Lemma freewalk_rule d fuel p c l (Q : unit -> kernel -> Prop) k :
  (length p + d = 3)%nat -> (d <= fuel)%nat -> T !! p = Some c ->
  sync_ok (k_sy k) -> lock_free (k_sy k) L_kmem -> free_pages k l -> intact k l p ->
  (forall k', freed k l (subtree d T p) k' -> Q tt k') -> wp tn (freewalk fuel c) Q k.
Proof.
  revert fuel p c l Q k. induction d as [|d IH]; intros fuel p c l Q k Hlen Hfu Hp Hok Hlf Hf Hint HQ.
  { pose proof (pt_path _ _ _ Hpt _ _ Hp). lia. }
  destruct fuel as [|fuel]; [lia|]. cbn [subtree] in HQ. rewrite Hp in HQ.
  apply (freewalk_level d fuel p c l k); try done. intros i e l' Q' k' He Hok' Hlf' Hf' Hi' HQ'.
  apply (IH fuel (p ++ [i]) e l'); try done; [rewrite length_app; simpl; lia|lia].
Qed.

End freewalk.

(** ** Freeing an address space *)

(** Every last-level entry belongs to an address. *)
Lemma leaf_word m T root p c i : pt_ok m T root -> T !! p = Some c -> length p = 2%nat -> 0 <= i < 512 ->
  exists va, 0 <= va < MAXVA /\ va mod PGSIZE = 0 /\ pte_addr T va = Some (c + 8 * i).
Proof.
  intros Hpt Hp Hl Hi. destruct p as [|x [|y [|]]]; try done. destruct (pt_path _ _ _ Hpt _ _ Hp) as [_ HF].
  apply Forall_cons in HF as [Hx HF]. apply Forall_cons in HF as [Hy _]. pose proof (pt_low _ _ _ Hpt _ _ _ Hp) as Hx2.
  exists (((x * 512 + y) * 512 + i) * 4096). unfold pte_addr. change MAXVA with (256 * 512 * 512 * 4096). unfold PGSIZE.
  split; [lia|]. split; [apply Z.mod_mul; lia|]. rewrite !PX_eq by lia.
  change (2 ^ (12 + 9 * 2)) with (4096 * 512 * 512). change (2 ^ (12 + 9 * 1)) with (4096 * 512). change (2 ^ (12 + 9 * 0)) with 4096.
  rewrite <- !Z.div_div, !Z.div_mul by lia.
  rewrite (Z.div_add_l _ 512 i), (Z.div_small i), Z.add_0_r, (Z.div_add_l _ 512 y), (Z.div_small y), Z.add_0_r by lia.
  rewrite (Z.mod_small x), (Z.add_comm _ y), Z.mod_add, (Z.mod_small y), (Z.add_comm _ i), Z.mod_add, (Z.mod_small i) by lia.
  by rewrite Hp.
Qed.

Lemma bare_intro m T root : pt_ok m T root ->
  (forall va, 0 <= va < MAXVA -> va mod PGSIZE = 0 -> valid m T va = false) -> bare m T.
Proof.
  intros Hpt H p c i Hp Hl Hi. destruct (leaf_word m T root p c i) as (va & V1 & V2 & V3); [done..|].
  specialize (H va V1 V2). unfold valid, leaf in H. by rewrite V3 in H.
Qed.

(** The tables and the pages behind [vas] are free, and nothing else changed. *)
Record released (k : kernel) (T : gmap (list Z) Z) (l vas : list Z) (k' : kernel) : Prop := {
  rl_mm : only_mm k k';
  rl_free : exists l', free_pages k' l' /\ forall q, q ∈ l' <-> is_table T q \/ q ∈ frames (ram k) T vas \/ q ∈ l;
  rl_same q : q mod PGSIZE = 0 -> ~ is_table T q -> q ∉ frames (ram k) T vas -> same_page (ram k) (ram k') q }.

Lemma freewalk_root_rule T root l (Q : unit -> kernel -> Prop) k :
  sync_ok (k_sy k) -> lock_free (k_sy k) L_kmem -> vm_ok k T root l ->
  (forall va, 0 <= va < MAXVA -> va mod PGSIZE = 0 -> valid (ram k) T va = false) ->
  (forall k', released k T l [] k' -> Q tt k') -> wp tn (freewalk max_depth root) Q k.
Proof.
  intros Hok Hlf [Hf Hpt Hsep] Hno HQ. pose proof (bare_intro _ _ _ Hpt Hno) as Hb.
  assert (Hd : (3 <= max_depth)%nat) by (unfold max_depth; change ((PHYSTOP - KERNBASE) / PGSIZE) with 32768; lia).
  assert (Hsub : forall q, q ∈ subtree 3 T [] <-> is_table T q) by (intros q; by apply (elem_of_subtree 3 (ram k) T root [])).
  apply (freewalk_rule (ram k) T root Hpt Hb 3 max_depth [] root l); try done; [apply Hpt| |].
  - intros q e He. split; [|by intros i _]. apply Hsep. by exists q.
  - intros k' [F1 F2 F3]. apply HQ. split; [done|..].
    + eexists. split; [exact F2|]. intros q. rewrite elem_of_app, elem_of_reverse, Hsub. cbn [frames]. rewrite elem_of_nil. tauto.
    + intros q Hq Ht _. apply F3; [done|]. by rewrite Hsub.
Qed.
────────
ASSIGNMENT – Transcribe the entries exactly, and make each line match the original.

RESPONSE BELOW –
Lemma freewalk_rule d fuel p c l (Q : unit -> kernel -> Prop) k :
  (length p + d = 3)%nat -> (d <= fuel)%nat -> T !! p = Some c ->
  sync_ok (k_sy k) -> lock_free (k_sy k) L_kmem -> free_pages k l -> intact k l p ->
  (forall k', freed k l (subtree d T p) k' -> Q tt k') -> wp tn (freewalk fuel c) Q k.
Proof.
  revert fuel p c l Q k. induction d as [|d IH]; intros fuel p c l Q k Hlen Hfu Hp Hok Hlf Hf Hint HQ.
  { pose proof (pt_path _ _ _ Hpt _ _ Hp). lia. }
  destruct fuel as [|fuel]; [lia|]. cbn [subtree] in HQ. rewrite Hp in HQ.
  apply (freewalk_level d fuel p c l k); try done. intros i e l' Q' k' He Hok' Hlf' Hf' Hi' HQ'.
  apply (IH fuel (p ++ [i]) e l'); try done; [rewrite length_app; simpl; lia|lia].
Qed.

End freewalk.

(** ** Freeing an address space *)

(** Every last-level entry belongs to an address. *)
Lemma leaf_word m T root p c i : pt_ok m T root -> T !! p = Some c -> length p = 2%nat -> 0 <= i < 512 ->
  exists va, 0 <= va < MAXVA /\ va mod PGSIZE = 0 /\ pte_addr T va = Some (c + 8 * i).
Proof.
  intros Hpt Hp Hl Hi. destruct p as [|x [|y [|]]]; try done. destruct (pt_path _ _ _ Hpt _ _ Hp) as [_ HF].
  apply Forall_cons in HF as [Hx HF]. apply Forall_cons in HF as [Hy _]. pose proof (pt_low _ _ _ Hpt _ _ _ Hp) as Hx2.
  exists (((x * 512 + y) * 512 + i) * 4096). unfold pte_addr. change MAXVA with (256 * 512 * 512 * 4096). unfold PGSIZE.
  split; [lia|]. split; [apply Z.mod_mul; lia|]. rewrite !PX_eq by lia.
  change (2 ^ (12 + 9 * 2)) with (4096 * 512 * 512). change (2 ^ (12 + 9 * 1)) with (4096 * 512). change (2 ^ (12 + 9 * 0)) with 4096.
  rewrite <- !Z.div_div, !Z.div_mul by lia.
  rewrite (Z.div_add_l _ 512 i), (Z.div_small i), Z.add_0_r, (Z.div_add_l _ 512 y), (Z.div_small y), Z.add_0_r by lia.
  rewrite (Z.mod_small x), (Z.add_comm _ y), Z.mod_add, (Z.mod_small y), (Z.add_comm _ i), Z.mod_add, (Z.mod_small i) by lia.
  by rewrite Hp.
Qed.

Lemma bare_intro m T root : pt_ok m T root ->
  (forall va, 0 <= va < MAXVA -> va mod PGSIZE = 0 -> valid m T va = false) -> bare m T.
Proof.
  intros Hpt H p c i Hp Hl Hi. destruct (leaf_word m T root p c i) as (va & V1 & V2 & V3); [done..|].
  specialize (H va V1 V2). unfold valid, leaf in H. by rewrite V3 in H.
Qed.

(** The tables and the pages behind [vas] are free, and nothing else changed. *)
Record released (k : kernel) (T : gmap (list Z) Z) (l vas : list Z) (k' : kernel) : Prop := {
  rl_mm : only_mm k k';
  rl_free : exists l', free_pages k' l' /\ forall q, q ∈ l' <-> is_table T q \/ q ∈ frames (ram k) T vas \/ q ∈ l;
  rl_same q : q mod PGSIZE = 0 -> ~ is_table T q -> q ∉ frames (ram k) T vas -> same_page (ram k) (ram k') q }.

Lemma freewalk_root_rule T root l (Q : unit -> kernel -> Prop) k :
  sync_ok (k_sy k) -> lock_free (k_sy k) L_kmem -> vm_ok k T root l ->
  (forall va, 0 <= va < MAXVA -> va mod PGSIZE = 0 -> valid (ram k) T va = false) ->
  (forall k', released k T l [] k' -> Q tt k') -> wp tn (freewalk max_depth root) Q k.
Proof.
  intros Hok Hlf [Hf Hpt Hsep] Hno HQ. pose proof (bare_intro _ _ _ Hpt Hno) as Hb.
  assert (Hd : (3 <= max_depth)%nat) by (unfold max_depth; change ((PHYSTOP - KERNBASE) / PGSIZE) with 32768; lia).
  assert (Hsub : forall q, q ∈ subtree 3 T [] <-> is_table T q) by (intros q; by apply (elem_of_subtree 3 (ram k) T root [])).
  apply (freewalk_rule (ram k) T root Hpt Hb 3 max_depth [] root l); try done; [apply Hpt| |].
  - intros q e He. split; [|by intros i _]. apply Hsep. by exists q.
  - intros k' [F1 F2 F3]. apply HQ. split; [done|..].
    + eexists. split; [exact F2|]. intros q. rewrite elem_of_app, elem_of_reverse, Hsub. cbn [frames]. rewrite elem_of_nil. tauto.
    + intros q Hq Ht _. apply F3; [done|]. by rewrite Hsub.
Qed.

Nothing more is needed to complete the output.